Fuel theft costs the state oil company Pemex 30 billion pesos (US $1.6 billion) a year, chief executive officer Carlos Treviño said yesterday.
The revelation of the extent of the financial damage caused by the crime follows the release of a Pemex report last week, which shows that Mexico’s state-owned pipelines continue to bleed fuel at record levels.
Previous estimates have placed annual revenue losses from pipeline theft at around US $1 billion. Veracruz, Puebla, Hidalgo, México state, Querétaro, Tlaxcala, Jalisco, Guanajuato and Michoacán are the worst affected states.
At a joint press conference with presidential spokesman Eduardo Sánchez, Treviño explained that Pemex has detected cases where its own employees have been complicit in the crime and has acted decisively when it has done so.
“Pemex is a victim of this scourge. In Pemex, we have zero tolerance and when we’ve found someone we believe is involved, we’ve reported him and we’ve fired him, that’s the way it’s always been,” he said.
Since the middle of 2016, Treviño said, a joint strategy with the Secretariat of Finance and the armed forces has been implemented to combat the crime and stressed that it is working, although he conceded that fuel theft is on the rise.
“One of the things that we did last year was arrest 1,600 people who were caught red-handed committing the crime, and around 1,300 face a judicial process in that respect. We also stopped more than 1,600 vehicles, which were seized and are under the protection of authorities, and recovered more than 14 million liters of stolen fuel,” he said.
The CEO attributed the continuing high prevalence of the crime to a “cockroach effect” and said that even though the current strategy is paying dividends, more needs to be done to combat it.
“This effect is a bit of a cat-and-mouse game, we do something, we beat them for a while, then they come up with another strategy,” he said.
“. . . The more complaints there are from citizens, the faster we will find these criminals,” Treviño added.
He also stressed that the company’s finances are “stable” despite the massive losses it has suffered.
In respect to Pemex’s future, the CEO said that he will advise the new federal administration, which will take office in December, to continue with the company’s current business plan, which takes advantage of the energy reform implemented in 2014.
Sánchez added that all companies that seek to do business with Pemex in the future will be fully investigated to establish their legal and economic position as part of a new compliance program aimed at avoiding signing contracts with companies that are involved in criminal activity.
Former Pemex CEO Emilio Lozoya has been accused of receiving US $10 million in bribes from the Brazilian construction company Odebrecht in exchange for the awarding of contracts for a refinery in Tula, Hidalgo.
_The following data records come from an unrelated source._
(** The log with it replays to the new quorum, and every answer is the one of
    the specification. *)
Lemma executed_answers num q0 s d o so rest r' :
  conc_ok num q0 s -> s_loop s = LExec d o -> s_ops s !! o = Some so ->
  handled (QInv:=QInv) (view s) o rest so r' ->
  replay (r_ops r') (s_log s ++ [o]) q0 = (quorum r', finalCh r') /\
  forall k x sx', (s_log s ++ [o]) !! k = Some x -> r_ops r' !! x = Some sx' ->
    outcome r' (s_log s ++ [o]) q0 k x sx'.
Proof.
  intros Hc El Ho Hh. destruct (executing_not_logged _ _ _ _ _ Hc El) as [Ex Hno].
  pose proof (handled_reqs (view s) _ _ _ _ Ho Hh) as Hle.
  change (r_ops (view s)) with (s_ops s) in Hle.
  assert (forall x, x ∈ s_log s -> (x < length (s_ops s))%nat) as Hb.
  { intros x Hx. apply (co_bound _ _ _ Hc). rewrite (co_fifo _ _ _ Hc). set_solver. }
  destruct (co_fresh _ _ _ Hc o so Ho Hno) as (Hd & He & Hcm).
  assert (replay (r_ops r') (s_log s) q0 = (quorum (s_round s), finalCh (s_round s))) as Hrep.
  { rewrite (co_replay _ _ _ Hc). by apply replay_reqs. }
  assert (replay (r_ops r') (s_log s ++ [o]) q0 = (quorum r', finalCh r')) as Hrep'.
  { rewrite replay_app, Hrep. simpl. unfold replay1. rewrite (h_answer _ _ _ _ _ Hh).
    rewrite (op_spec_req so _ _ (same_req_answered _ _)),
      (op_finalizes_req so _ _ (same_req_answered _ _)).
    by rewrite (h_quorum _ _ _ _ _ Hh), (h_final _ _ _ _ _ Hh). }
  split; [done|]. intros k x sx' [Hk|[Hge Hk]]%lookup_app_Some Hx.
  - pose proof (list_elem_of_lookup_2 _ _ _ Hk) as Hin. assert (x <> o) by (by intros ->).
    destruct (lookup_lt_is_Some_2 _ _ (Hb x Hin)) as [sx Hsx].
    eapply (outcome_old (view s)); try done.
    + by eapply lookup_lt_Some.
    + apply Hc.
    + by rewrite Hrep'.
    + by apply (co_outcome _ _ _ Hc).
  - apply list_lookup_singleton_Some in Hk as [Hk <-]. replace k with (length (s_log s)) by lia.
    rewrite (h_answer _ _ _ _ _ Hh) in Hx. injection Hx as <-.
    apply (outcome_new (view s) o _ so r' _ q0 Hh); [done..|]. by rewrite Hrep.
Qed.
(* ===== verification/RoundQuorum.v ===== *)
(** What a round does to its quorum, in every execution: whatever happens to
    subscriptions, contexts and answers, the quorum changes only by the methods
    that the submitted operations ask for, called with their requests.  An
    invariant of the quorum under these calls is an invariant of the round. *)

From S2P Require Import Prelude Crypto Rebro Round RoundConc RoundInv.

Section moves.
Context {I Q : Type} {MI : MessageID I} {QC : QuorumCertificate I Q} {MO : MapOrder}.
Abbreviation C := (Certificate (I:=I) (Q:=Q)).
Abbreviation R := (RoundSt I C Q).
Abbreviation Sys := (sys I C Q).
Implicit Types (s : Sys) (r : R).

(** The request data of an operation. *)
Definition req (so : stateOp I C) : stateOpKind * option (Message I) * option I * option Signature :=
  (op_kind so, op_msg so, op_id so, op_sig so).

Definition reqs r := map req (r_ops r).

(** A method of the quorum that a request asks for, called in state [q]. *)
Inductive move (so : stateOp I C) (q : Q) : Q -> Prop :=
| mv_add msg : op_kind so = addOp -> op_msg so = Some msg -> move so q (Add msg q).1
| mv_delete id : op_kind so = deleteOp -> op_id so = Some id -> move so q (Delete id q).1
| mv_sign id sig c : op_kind so = addSignOp -> op_id so = Some id -> op_sig so = Some sig ->
    Get id q = Some c -> move so q (Cert_AddSignature c sig q).1
| mv_final : op_kind so = addSignOp -> move so q (Finalize q).1.

Definition moves (so : stateOp I C) : Q -> Q -> Prop := rtc (move so).

(** [finalCh] is closed when the quorum reports that it is final. *)
Definition effect (so : stateOp I C) r r' : Prop :=
  roundNum r' = roundNum r /\ reqs r' = reqs r /\ moves so (quorum r) (quorum r') /\
  (finalCh r' = finalCh r \/
   exists q, moves so (quorum r) q /\ Finalize q = (quorum r', Ok true)).
(** *** Runs *)

Lemma last_cons_default (n d : Z) l : List.last (n :: l) d = List.last l n.
Proof.
  revert n d. induction l as [|m l IH]; intros n d; [done|].
  change (List.last (m :: l) d = List.last (m :: l) n). by rewrite !IH.
Qed.

Lemma runs_await_peers rounds have want tr r :
  runs (await_peers rounds have want) tr r ->
  omap opened tr = [] /\ omap connected_to tr = [] /\
  (r = Ok tt -> want <= List.last (omap counted tr) have).
Proof.
  revert have tr. induction rounds as [|rounds IH]; intros have tr H; cbn [await_peers] in H.
  - destruct (Z.ltb_spec have want); run_step H; subst; [done|]. by split_and!; [..|intros _; simpl; lia].
  - destruct (Z.ltb_spec have want); [|by run_step H; subst; split_and!; [..|intros _; simpl; lia]].
    run_step H. subst. run_step H; try (by run_step H; subst).
    run_step H. subst. run_step H; try (by run_step H; subst).
    destruct (IH _ _ H) as (H1 & H2 & H3). split_and!; [done..|].
    intros Hr. specialize (H3 Hr). cbn [omap list_omap counted].
    by rewrite last_cons_default.
Qed.

(** The bootstrapper opens its stream handlers only for a positive network
    size, and only after its host counted the other peers of the network (or
    needs none); with size 0 it returns without ever opening them. *)
Theorem Serve_opens_when_complete rounds networkSize tr r :
  runs (Serve rounds networkSize) tr r ->
  (networkSize <= 0 -> omap opened tr = []) /\
  (omap opened tr <> [] -> networkSize - 1 <= List.last (omap counted tr) 0) /\
  (r = Ok tt -> 0 < networkSize -> omap opened tr = [tt]).
Proof.
  unfold Serve. intros H. run_step H. subst.
  run_step H; try (by run_step H; subst). destruct (Z.ltb_spec 0 networkSize).
  2:{ run_step H. subst. split_and!; [done..|lia]. }
  apply runs_gbind in H as [(tr1 & tr2 & u & -> & H1 & H)|(r' & H1 & Hr' & Hr)].
  - apply runs_await_peers in H1 as (Ho & _ & Hlast). destruct u. specialize (Hlast eq_refl).
    assert (omap opened tr2 = [tt] /\ omap counted tr2 = []) as [Ho2 Hc2]
      by (run_step H; subst; run_step H; subst; run_step H; subst; done).
    cbn [omap list_omap opened counted]. rewrite !omap_app, Ho, Ho2, Hc2, app_nil_r.
    split_and!; [lia|done|done].
  - apply runs_await_peers in H1 as (Ho & _ & _). cbn [omap list_omap opened]. rewrite Ho.
    split_and!; [done..|]. by intros ->.
Qed.

Lemma runs_serve_stream tr r b :
  runs serve_stream tr r -> b ∈ omap written tr ->
  exists peers, omap served tr = [peers] /\ json_Marshal peers = Ok b.
Proof.
  unfold serve_stream. intros H Hb. run_step H. subst.
  run_step H; try (run_step H; subst; by apply elem_of_nil in Hb).
  destruct a; cbn [negb] in H.
  2:{ run_step H. subst. exfalso. run_step H; run_step H; subst; by apply elem_of_nil in Hb. }
  run_step H. subst. run_step H; try (run_step H; subst; by apply elem_of_nil in Hb).
  destruct (json_Marshal a) as [b'|e|w|w] eqn:Em; try (run_step H; subst; by apply elem_of_nil in Hb).
  exists a. run_step H. subst.
  match type of H with runs (after_attempt _ _) ?t _ =>
    assert (omap written t = [] /\ omap served t = []) as [Hw Hs] end.
  { run_step H; try (by run_step H; subst).
    run_step H. subst. run_step H; try (by run_step H; subst).
    run_step H. subst. by run_step H; run_step H; subst. }
  cbn [omap list_omap written served] in Hb |- *. rewrite Hw in Hb. rewrite Hs.
  apply list_elem_of_singleton in Hb as ->. done.
Qed.

Lemma runs_connects (peers : list A) trs rs :
  Forall3 runs (map (fun p => attempt (call (Connect p)) ;; mret tt : G E unit) peers) trs rs ->
  omap connected_to (concat trs) = peers.
Proof.
  revert trs rs. induction peers as [|p peers IH]; intros trs rs H; cbn [map] in H.
  { by inversion H. }
  apply Forall3_cons_inv_l in H as (t & trs' & x & rs' & -> & -> & H1 & H2).
  cbn [concat]. rewrite omap_app, (IH _ _ H2).
  run_step H1. subst. by run_step H1; run_step H1; subst.
Qed.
Lozoya has repeatedly denied any wrongdoing.
Federal authorities said last month that 65 Pemex employees are subject to ongoing corruption investigations, including 23 with alleged links to Odebrecht.
The objective of the new strategy, the spokesman said, is to “promote a business environment with high ethical standards in which Pemex, its partners, its suppliers and clients can generate the greatest value for Mexicans.”